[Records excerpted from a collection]
####################

Lemma endScope_wf this st st' :
  wfStore st ->
  endScope this st = Returns tt st' ->
  wfStore st'
  /\ (forall other, wfInjector other st -> wfInjector other st')
  /\ (forall l, l < length (maps st) -> readMap l st' = readMap l st)
  /\ objects st' = objects st.
Proof.
  intros Hwf Hend.
  destruct (slots st !! injectorScope this) as [data|] eqn:Hd.
  2: { unfold endScope in Hend. by rewrite Hd in Hend. }
  rewrite (endScope_store _ _ _ Hd) in Hend. injection Hend as <-.
  split_and!.
  - intros c d. simpl. rewrite length_app. simpl.
    destruct (decide (injectorScope this = c)) as [->|Hne].
    + rewrite lookup_insert_eq. intros [= <-]. simpl. lia.
    + rewrite lookup_insert_ne by done. intros Hc. specialize (Hwf _ _ Hc). lia.
  - intros other (Hl & [d Hb] & Hsep). unfold wfInjector. simpl. split_and!.
    + rewrite length_app. simpl. lia.
    + destruct (decide (injectorScope this = injectorScope other)) as [->|Hne].
      * rewrite lookup_insert_eq. eauto.
      * rewrite lookup_insert_ne by done. eauto.
    + intros c d'. destruct (decide (injectorScope this = c)) as [->|Hne].
      * rewrite lookup_insert_eq. intros [= <-]. simpl. lia.
      * rewrite lookup_insert_ne by done. apply Hsep.
  - intros l Hl. unfold readMap. simpl. by rewrite lookup_app_l.
  - done.
Qed.

Lemma createScope_wf this newScope st child st' :
  wfStore st ->
  wfInjector this st ->
  createScope this newScope st = (child, st') ->
  wfStore st'
  /\ wfInjector this st'
  /\ wfInjector child st'
  /\ singleInstanceServices child = length (maps st)
  /\ readMap (singleInstanceServices child) st'
     = readMap (singleInstanceServices this) st
  /\ (forall l, l < length (maps st) -> readMap l st' = readMap l st)
  /\ (forall c, c <> newScope -> slots st' !! c = slots st !! c).
Proof.
  intros Hwf (Hl & Hb & Hsep) Hcs.
  assert (Hc : child = (createScope this newScope st).1) by by rewrite Hcs.
  assert (Hs : st' = (createScope this newScope st).2) by by rewrite Hcs.
  rewrite createScope_child in Hc. subst child. simpl.
  destruct (slots st !! newScope) as [dn|] eqn:Hn.
  - rewrite createScope_store_bound in Hs by eauto. subst st'.
    unfold wfStore, wfInjector, readMap. simpl. rewrite !length_app. simpl.
    repeat split.
    + intros c d Hd. specialize (Hwf _ _ Hd). lia.
    + lia.
    + done.
    + done.
    + lia.
    + eauto.
    + intros c d Hd. specialize (Hwf _ _ Hd). lia.
    + by rewrite list_lookup_middle.
    + intros l Hlt. by rewrite lookup_app_l.
  - rewrite createScope_store_unbound in Hs by done. subst st'.
    unfold wfStore, wfInjector, readMap. simpl. rewrite !length_app. simpl.
    repeat split.
    + intros c d. destruct (decide (newScope = c)) as [->|Hne].
      * rewrite lookup_insert_eq. intros [= <-]. simpl. lia.
      * rewrite lookup_insert_ne by done. intros Hd. specialize (Hwf _ _ Hd). lia.
    + lia.
    + destruct Hb as [d Hb].
      destruct (decide (newScope = injectorScope this)) as [->|Hne].
      * rewrite lookup_insert_eq. eauto.
      * rewrite lookup_insert_ne by done. eauto.
    + intros c d. destruct (decide (newScope = c)) as [->|Hne].
      * rewrite lookup_insert_eq. intros [= <-]. simpl. lia.
      * rewrite lookup_insert_ne by done. apply Hsep.
    + lia.
    + rewrite lookup_insert_eq. eauto.
    + intros c d. destruct (decide (newScope = c)) as [->|Hne].
      * rewrite lookup_insert_eq. intros [= <-]. simpl. lia.
      * rewrite lookup_insert_ne by done. intros Hd. specialize (Hwf _ _ Hd). lia.
    + rewrite lookup_app_l by (rewrite length_app; simpl; lia).
      by rewrite list_lookup_middle.
    + intros l Hlt. rewrite lookup_app_l by (rewrite length_app; simpl; lia).
      by rewrite lookup_app_l.
    + intros c Hne. by rewrite lookup_insert_ne.
Qed.

(** A root injector made by the constructor with its default arguments is
    well formed. *)
Lemma newInjector_wf scope' registry' st this st' :
  wfStore st ->
  newInjector scope' registry' None true st = (this, st') ->
  wfStore st' /\ wfInjector this st'
  /\ readMap (singleInstanceServices this) st' = []
  /\ isMainScope this = true /\ injectorScope this = scope'.
Proof.
  intros Hwf. unfold newInjector. simpl.
  destruct (slots st !! scope') as [d|] eqn:Hd; intros [= <- <-];
    unfold wfStore, wfInjector, readMap; simpl; rewrite ?length_app; simpl.
  - repeat split.
    + intros c d' Hd'. specialize (Hwf _ _ Hd'). lia.
    + lia.
    + eauto.
    + intros c d' Hd'. specialize (Hwf _ _ Hd'). lia.
    + by rewrite list_lookup_middle.
  - repeat split.
    + intros c d'. destruct (decide (scope' = c)) as [->|Hne].
      * rewrite lookup_insert_eq. intros [= <-]. simpl. lia.
      * rewrite lookup_insert_ne by done. intros Hd'. specialize (Hwf _ _ Hd'). lia.
    + lia.
    + rewrite lookup_insert_eq. eauto.
    + intros c d'. destruct (decide (scope' = c)) as [->|Hne].
      * rewrite lookup_insert_eq. intros [= <-]. simpl. lia.
      * rewrite lookup_insert_ne by done. intros Hd'. specialize (Hwf _ _ Hd'). lia.
    + rewrite lookup_app_l by (rewrite length_app; simpl; lia).
      by rewrite list_lookup_middle.
Qed.

(** ** What [getService] throws *)

Section RunFactoryThrows.
Context {S : Type} (construct' : list Value -> S -> Value * S)
  (getter : ServiceGetter S) (Inv : S -> Prop) (P : Exception -> Prop).
Hypothesis Inv_construct : forall args s, Inv s -> Inv (construct' args s).2.
Hypothesis Inv_getter :
  forall key s v s', Inv s -> getter key s = Returns v s' -> Inv s'.
Hypothesis P_getter :
  forall key s e s', Inv s -> getter key s = Throws e s' -> P e.

Lemma runFactory_throws f :
  forall s e s', Inv s -> runFactory construct' getter f s = Throws e s' -> P e.
Proof.
  induction f as [v|args k IH|key k IH]; intros s e s' Hs; simpl.
  - discriminate.
  - destruct (construct' args s) as [o s1] eqn:E. apply IH.
    pose proof (Inv_construct args s Hs) as Hc. by rewrite E in Hc.
  - destruct (getter key s) as [v s1|e1 s1|] eqn:E; try discriminate.
    + apply IH. eauto.
    + intros [= <- <-]. eauto.
Qed.
End RunFactoryThrows.

Lemma getService_throws fuel this :
  forall key st e st',
    is_Some (slots st !! injectorScope this) ->
    getService fuel this key st = Throws e st' ->
    exists k, map_get k (registry this) = None /\ e = Error (unregisteredMessage k).
Proof.
  induction fuel as [|fuel IH]; intros key st e st' Hb; [discriminate|].
  rewrite getService_unfold.
  destruct (map_get key (registry this)) as [d|] eqn:Hget; simpl.
  2: { intros [= <- <-]. eauto. }
  assert (Hcreate : forall s e1 s1,
             is_Some (slots s !! injectorScope this) ->
             createInstance (getService fuel this) this d s = Throws e1 s1 ->
             exists k, map_get k (registry this) = None
                       /\ e1 = Error (unregisteredMessage k)).
  { intros s e1 s1 Hs. unfold createInstance, bind.
    destruct (runFactory _ _ _ _) as [v s2|e2 s2|] eqn:E; try discriminate.
    intros [= <- <-].
    eapply (runFactory_throws construct (getService fuel this)
              (fun s => is_Some (slots s !! injectorScope this))
              (fun e => exists k, map_get k (registry this) = None
                                  /\ e = Error (unregisteredMessage k)));
      [| | | |exact E].
    - done.
    - intros key' s0 v s0' Hs0 Hrun.
      eapply evolves_slot_bound; [|exact Hs0].
      apply (getService_evolves fuel this key'). by rewrite Hrun.
    - intros key' s0 e0 s0' Hs0 Hrun. exact (IH _ _ _ _ Hs0 Hrun).
    - done. }
  destruct (scope d).
  - unfold bind.
    destruct (createInstance _ this d st) as [h s1|e1 s1|] eqn:E; try discriminate.
    + assert (Hs1 : is_Some (slots s1 !! injectorScope this)).
      { eapply evolves_slot_bound; [|exact Hb].
        apply (createInstance_evolves this _ (getService_evolves fuel this) d).
        by rewrite E. }
      destruct Hs1 as [data ->]. discriminate.
    + intros [= <- <-]. eauto.
  - unfold bind at 1, getOrCreate, bind.
    destruct (findService _ _); [discriminate|].
    destruct (createInstance _ this d st) as [h s1|e1 s1|] eqn:E.
    + destruct (aliasKeys _ _); discriminate.
    + intros [= <- <-]. eauto.
    + discriminate.
  - destruct Hb as [data Hd]. rewrite Hd.
    unfold bind at 1, getOrCreate, bind.
    destruct (findService _ _); [discriminate|].
    destruct (createInstance _ this d st) as [h s1|e1 s1|] eqn:E.
    + destruct (aliasKeys _ _); discriminate.
    + intros [= <- <-]. eapply Hcreate; [|exact E]. rewrite Hd. eauto.
    + discriminate.
Qed.

(** C4: for a key with no descriptor in the registry, [getService] throws
    the error whose message names that key and leaves the store (both
    caches and the on-demand array) as it was; and on an injector whose
    context carries its field this is the only error a call of
    [getService] ends with, whatever the fuel and the key. *)
Theorem getService_unregistered fuel this key st :
  map_get key (registry this) = None ->
  getService (S fuel) this key st = Throws (Error (unregisteredMessage key)) st
  /\ (forall fuel' key' e st',
         is_Some (slots st !! injectorScope this) ->
         getService fuel' this key' st = Throws e st' ->
         exists k, map_get k (registry this) = None
                   /\ e = Error (unregisteredMessage k)).
Proof.
  intros Hget. split.
  - by rewrite getService_unfold, Hget.
  - intros fuel' key' e st' Hb Hrun. eapply getService_throws; eauto.
Qed.

(** ** SingleInstance *)

(** Once a SingleInstance key has been resolved on a scope, resolving it
    or any key registered with it again on that scope returns the same
    instance and calls no factory. *)
Lemma singleInstance_reused fuel this key key' d st v st' :
  singleInstanceServices this < length (maps st) ->
  map_get key (registry this) = Some d ->
  map_get key' (registry this) = Some d ->
  scope d = SingleInstance ->
  getService fuel this key st = Returns v st' ->
  forall fuel', getService (S fuel') this key' st' = Returns v st'.
Proof.
  intros Hl Hget Hget' Hsc Hrun fuel'.
  destruct (getService_singleInstance_cached _ _ _ _ _ _ _ Hget Hsc Hl Hrun)
    as (h & Hf & <-).
  by apply (getService_singleInstance_hit _ _ _ d).
Qed.

(** A scope created after the resolution inherits the instance. *)
Lemma singleInstance_inherited fuel this key d st v st1 newScope child st2 :
  singleInstanceServices this < length (maps st) ->
  map_get key (registry this) = Some d ->
  scope d = SingleInstance ->
  getService fuel this key st = Returns v st1 ->
  createScope this newScope st1 = (child, st2) ->
  forall fuel', getService (S fuel') child key st2 = Returns v st2.
Proof.
  intros Hl Hget Hsc Hrun Hcs fuel'.
  destruct (getService_singleInstance_cached _ _ _ _ _ _ _ Hget Hsc Hl Hrun)
    as (h & Hf & <-).
  assert (Hc : child = (createScope this newScope st1).1) by by rewrite Hcs.
  assert (Hs : st2 = (createScope this newScope st1).2) by by rewrite Hcs.
  rewrite createScope_child in Hc.
  apply (getService_singleInstance_hit _ _ _ d); subst child; simpl; try done.
  replace (readMap (length (maps st1)) st2)
    with (readMap (singleInstanceServices this) st1); [done|].
  subst st2. unfold createScope, newInjector, readMap. simpl.
  destruct (slots st1 !! newScope); simpl.
  - by rewrite list_lookup_middle.
  - rewrite lookup_app_l by (rewrite length_app; simpl; lia).
    by rewrite list_lookup_middle.
Qed.

(** C1, at the input where the code departs from it: a child scope made
    by [createScope] before the first resolution.  The root resolves
    'Cache' and gets the object 12; the child then resolves 'Cache', does
    not find it in its copy of the cache, calls the factory again and gets
    another object, 14. *)
Theorem singleInstance_not_shared_with_earlier_child :
  let '(root, st0) := demoRoot in
  let '(child, st1) := createScope root 1 st0 in
  exists st2 st3,
    getService 3 root "Cache" st1 = Returns (VObject 12) st2
    /\ getService 3 child "Cache" st2 = Returns (VObject 14) st3
    /\ trace st3
       = [FactoryCalled 6 (VObject 0); FactoryCalled 3 (VObject 0);
          FactoryCalled 6 (VObject 1); FactoryCalled 3 (VObject 1)].
Proof. vm_compute. do 2 eexists. repeat split. Qed.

####################

**Instructions to follow:**
Among the records above, a stretch begins at the line containing "- destruct Hb as [data Hd]. rewrite Hd." and ends at the line containing "Lemma singleInstance_reused fuel". Restate that stretch word for word, and nothing else.

**Task response:**
  - destruct Hb as [data Hd]. rewrite Hd.
    unfold bind at 1, getOrCreate, bind.
    destruct (findService _ _); [discriminate|].
    destruct (createInstance _ this d st) as [h s1|e1 s1|] eqn:E.
    + destruct (aliasKeys _ _); discriminate.
    + intros [= <- <-]. eapply Hcreate; [|exact E]. rewrite Hd. eauto.
    + discriminate.
Qed.

(** C4: for a key with no descriptor in the registry, [getService] throws
    the error whose message names that key and leaves the store (both
    caches and the on-demand array) as it was; and on an injector whose
    context carries its field this is the only error a call of
    [getService] ends with, whatever the fuel and the key. *)
Theorem getService_unregistered fuel this key st :
  map_get key (registry this) = None ->
  getService (S fuel) this key st = Throws (Error (unregisteredMessage key)) st
  /\ (forall fuel' key' e st',
         is_Some (slots st !! injectorScope this) ->
         getService fuel' this key' st = Throws e st' ->
         exists k, map_get k (registry this) = None
                   /\ e = Error (unregisteredMessage k)).
Proof.
  intros Hget. split.
  - by rewrite getService_unfold, Hget.
  - intros fuel' key' e st' Hb Hrun. eapply getService_throws; eauto.
Qed.

(** ** SingleInstance *)

(** Once a SingleInstance key has been resolved on a scope, resolving it
    or any key registered with it again on that scope returns the same
    instance and calls no factory. *)
Lemma singleInstance_reused fuel this key key' d st v st' :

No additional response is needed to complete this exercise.